IMPELLA 5.5
Report
- Report Number
- 1220648-2025-48254
- Event Type
- Injury
- Date Received
- November 11, 2025
- Date of Event
- October 14, 2025
- Report Date
- December 31, 2025
- Manufacturer
- ABIOMED, INC.
- Product Code
- OZD
- UDI-DI
- 00813502012828
- PMA / PMN Number
- P140003
- Adverse Event
- Yes
- Report Source
- Manufacturer report
- Reporter Location
- NY, US
- Reporter Occupation
- PHYSICIAN
- Health Professional
- Yes
Narratives
INVESTIGATION SUMMARY: NO PRODUCT WAS RETURNED FOR INVESTIGATION. TACHYCARDIA: IN ORDER TO MAKE A ROOT CAUSE DETERMINATION, ALL OF THE CLINICAL DETAILS OUTLINED IN (B)(4) WOULD HAVE TO BE PROVIDED. THE ROOT CAUSE OF THE TACHYCARDIA WAS UNABLE TO BE DETERMINED DUE TO INSUFFICIENT CLINICAL DETAILS. DEVICE HISTORY LOT: DEVICE LOT: 1932234. DEVICE HISTORY BATCH: SUBCOMPONENT LOT: N/A. DEVICE HISTORY REVIEW: DEVICE WITH SN: 603340 PASSED ALL POST STERILE INSPECTION CHECKS.
THE IMPELLA DEVICE WAS NOT RECEIVED FROM THE CUSTOMER. THEREFORE, THE INVESTIGATION OF THE DEVICE WAS NOT POSSIBLE. SHOULD THE DEVICE OR ANY NEW INFORMATION BE RECEIVED, A SUPPLEMENTAL REPORT WILL BE FILED.

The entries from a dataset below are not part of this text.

(* ===== verification/ProofFile.v ===== *)
(** The files of the audit log (src/pkg/audit/proof.go): the JSON text a proof is saved
    as, and its printed summary.

    The text of a float does not occur in a proof; the iteration order of its map of
    rules and the short form of its time are parameters. *)
From Stdlib Require Import ZArith.
From S2P Require Import Prelude GoStrings Types Json Wire Sha256 AuditLog.

#[local] Open Scope string_scope.
#[local] Open Scope list_scope.

#[export] Instance wire_Judgment : Wire Judgment := struct (λ p x, [
  field p "status" (j_Status x); field p "ruleId" (j_RuleID x); field p "resource" (j_Resource x);
  omitempty p "message" (j_Message x); omitempty p "obligationId" (j_ObligationID x);
  omitempty p "category" (j_Category x); omitempty p "generator" (j_Generator x); field p "digest" (j_Digest x)]).
#[export] Instance wire_RunSummary : Wire RunSummary := struct (λ p x, [
  field p "totalObligations" (rs_TotalObligations x); field p "satisfied" (rs_Satisfied x);
  field p "violated" (rs_Violated x); omitempty p "obligationIds" (rs_ObligationIDs x)]).
#[export] Instance wire_ProofMetadata : Wire ProofMetadata := struct (λ p x, [
  field p "irDigest" (pm_IRDigest x); field p "snapshotDigest" (pm_SnapshotDigest x);
  field p "kernelVersion" (pm_KernelVersion x); field p "rulesetVersion" (pm_RulesetVersion x);
  field p "rulesetDigest" (pm_RulesetDigest x); field p "timestamp" (pm_Timestamp x);
  omitempty p "signingIdentity" (pm_SigningIdentity x); omitempty p "signature" (pm_Signature x);
  omitempty p "repo" (pm_Repo x); omitempty p "commit" (pm_Commit x); omitempty p "cluster" (pm_Cluster x)]).
(** A subtree, whose key is named [ruleId] or [resourceKey]. *)
Definition subtree_json (key : string) (p : printers) (x : Subtree) : option json := members [
  field p key (sub_Key x); field p "digest" (sub_Digest x); field p "judgments" (sub_Judgments x)].
(** encoding/json sorts the keys of a map. *)
Definition subtrees_json (key : string) (p : printers) (m : gmap string Subtree) : option json :=
  JObj <$> mapM (λ kv : string * Subtree, pair kv.1 <$> subtree_json key p kv.2)
    (sort_slice (λ a b, str_lt a.1 b.1) (map_to_list m)).
Definition member (name : string) (o : option json) : option (list (string * json)) := (λ j, [(name, j)]) <$> o.
Definition proof_json (p : printers) (x : Proof_) : option json := members [
  field p "version" (p_Version x); field p "rootDigest" (p_RootDigest x); field p "metadata" (p_Metadata x);
  match p_Run x with Some r => field p "run" r | None => Some [] end;
  member "ruleSubtrees" (subtrees_json "ruleId" p (p_RuleSubtrees x));
  member "resourceSubtrees" (subtrees_json "resourceKey" p (p_ResourceSubtrees x));
  field p "tree" (p_Tree x)].
Definition plain_printers : printers := MkPrinters (λ _, "") (λ _, None).
(** [Save]: the text that is written. *)
Definition Save (x : Proof_) : option string := indented "" <$> proof_json plain_printers x.

(** ** The summary *)

Section summary.
Context (order : gmap string Subtree → list (string * Subtree)) (rfc3339 : string → string).
Definition all_judgments (p : Proof_) : list Judgment := flat_map (λ kv, sub_Judgments kv.2) (order (p_RuleSubtrees p)).
Definition count_status (s : string) (js : list Judgment) : nat := length (filter (λ j, j_Status j = s) js).
Definition Summary (p : Proof_) : string :=
  let js := all_judgments p in
  let m := p_Metadata p in
  "Proof: " +:+ truncDigest (p_RootDigest p) +:+ nl +:+
  "  IR:       " +:+ pm_IRDigest m +:+ nl +:+
  "  Snapshot: " +:+ pm_SnapshotDigest m +:+ nl +:+
  "  Kernel:   " +:+ pm_KernelVersion m +:+ nl +:+
  "  Ruleset:  " +:+ pm_RulesetVersion m +:+ " (" +:+ truncDigest (pm_RulesetDigest m) +:+ ")" +:+ nl +:+
  "  Time:     " +:+ rfc3339 (pm_Timestamp m) +:+ nl +:+
  "  Judgments: " +:+ nat_str (length js) +:+ " total (" +:+ nat_str (count_status "error" js) +:+ " errors, " +:+
    nat_str (count_status "warning" js) +:+ " warnings, " +:+ nat_str (count_status "ok" js) +:+ " ok)" +:+ nl +:+
  (if Nat.eqb (count_status "error" js) 0 then ""
   else nl +:+ "  Errors:" +:+ nl +:+
        join "" (map (λ j, "    " +:+ j_RuleID j +:+ " " +:+ j_Resource j +:+ ": " +:+ j_Message j +:+ nl)
                     (filter (λ j, j_Status j = "error") js))).
End summary.

(** ** Every proof can be saved *)

#[export] Instance total_Judgment : WireTotal Judgment.
Proof. solve_total. Qed.
#[export] Instance total_RunSummary : WireTotal RunSummary.
Proof. solve_total. Qed.
#[export] Instance total_ProofMetadata : WireTotal ProofMetadata.
Proof. solve_total. Qed.
Lemma subtree_total key p x : is_Some (subtree_json key p x).
Proof. apply members_total. repeat (apply Forall_cons; split); [apply field_total..|apply Forall_nil_2]. Qed.
Lemma subtrees_total key p m : is_Some (subtrees_json key p m).
Proof.
  unfold subtrees_json. destruct (mapM_total (λ kv : string * Subtree, pair kv.1 <$> subtree_json key p kv.2)
    (sort_slice (λ a b, str_lt a.1 b.1) (map_to_list m))) as [l ->]; [|by eexists].
  intros kv _. destruct (subtree_total key p kv.2) as [j ->]. by eexists.
Qed.
Lemma Save_total x : is_Some (Save x).
Proof.
  unfold Save. apply fmap_is_Some, members_total.
  repeat (apply Forall_cons; split); [apply field_total..| | | |apply field_total|apply Forall_nil_2].
  - destruct (p_Run x); [apply field_total|by eexists].
  - unfold member. by apply fmap_is_Some, subtrees_total.
  - unfold member. by apply fmap_is_Some, subtrees_total.
Qed.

THE USER FACILITY REPORTED THAT DURING IMPELLA 5.5 SUPPORT, THE PATIENT WAS MOVED OUT OF BED TO A CHAIR BUT HAD SUSTAINED VENTRICULAR TACHYCARDIA. LEVOPHED WAS INCREASED AND THE PATIENT WAS TAKEN BACK TO BED. THE PATIENT LIKELY WILL NEED A LONGER DURATION OF IMPELLA 5.5 SUPPORT PER THE MEDICAL DOCTOR. ADDITIONAL INFORMATION WAS RECEIVED FROM THE AREA CLINICAL CONSULTANT. THE DEVICE IS NOT AVAILABLE FOR RETURN AND THE VENTRICULAR TACHYCARDIA HAD NOTHING TO DO WITH THE IMPELLA.
Devices
| Seq | Brand | Generic | Product Code | Manufacturer | Model | Lot | UDI-DI |
|---|---|---|---|---|---|---|---|
| 1877559 | IMPELLA 5.5 | TEMPORARY NON-ROLLER TYPE LEFT HEART SUPPORT BLOOD PUMP | OZD | ABIOMED, INC. | IMPELLA 5.5 | 2026692751 | 00813502012828 |
Patients
| Seq | Age | Sex | Outcome | Treatment |
|---|---|---|---|---|
| 1 | 67 YR | Male | Required Intervention |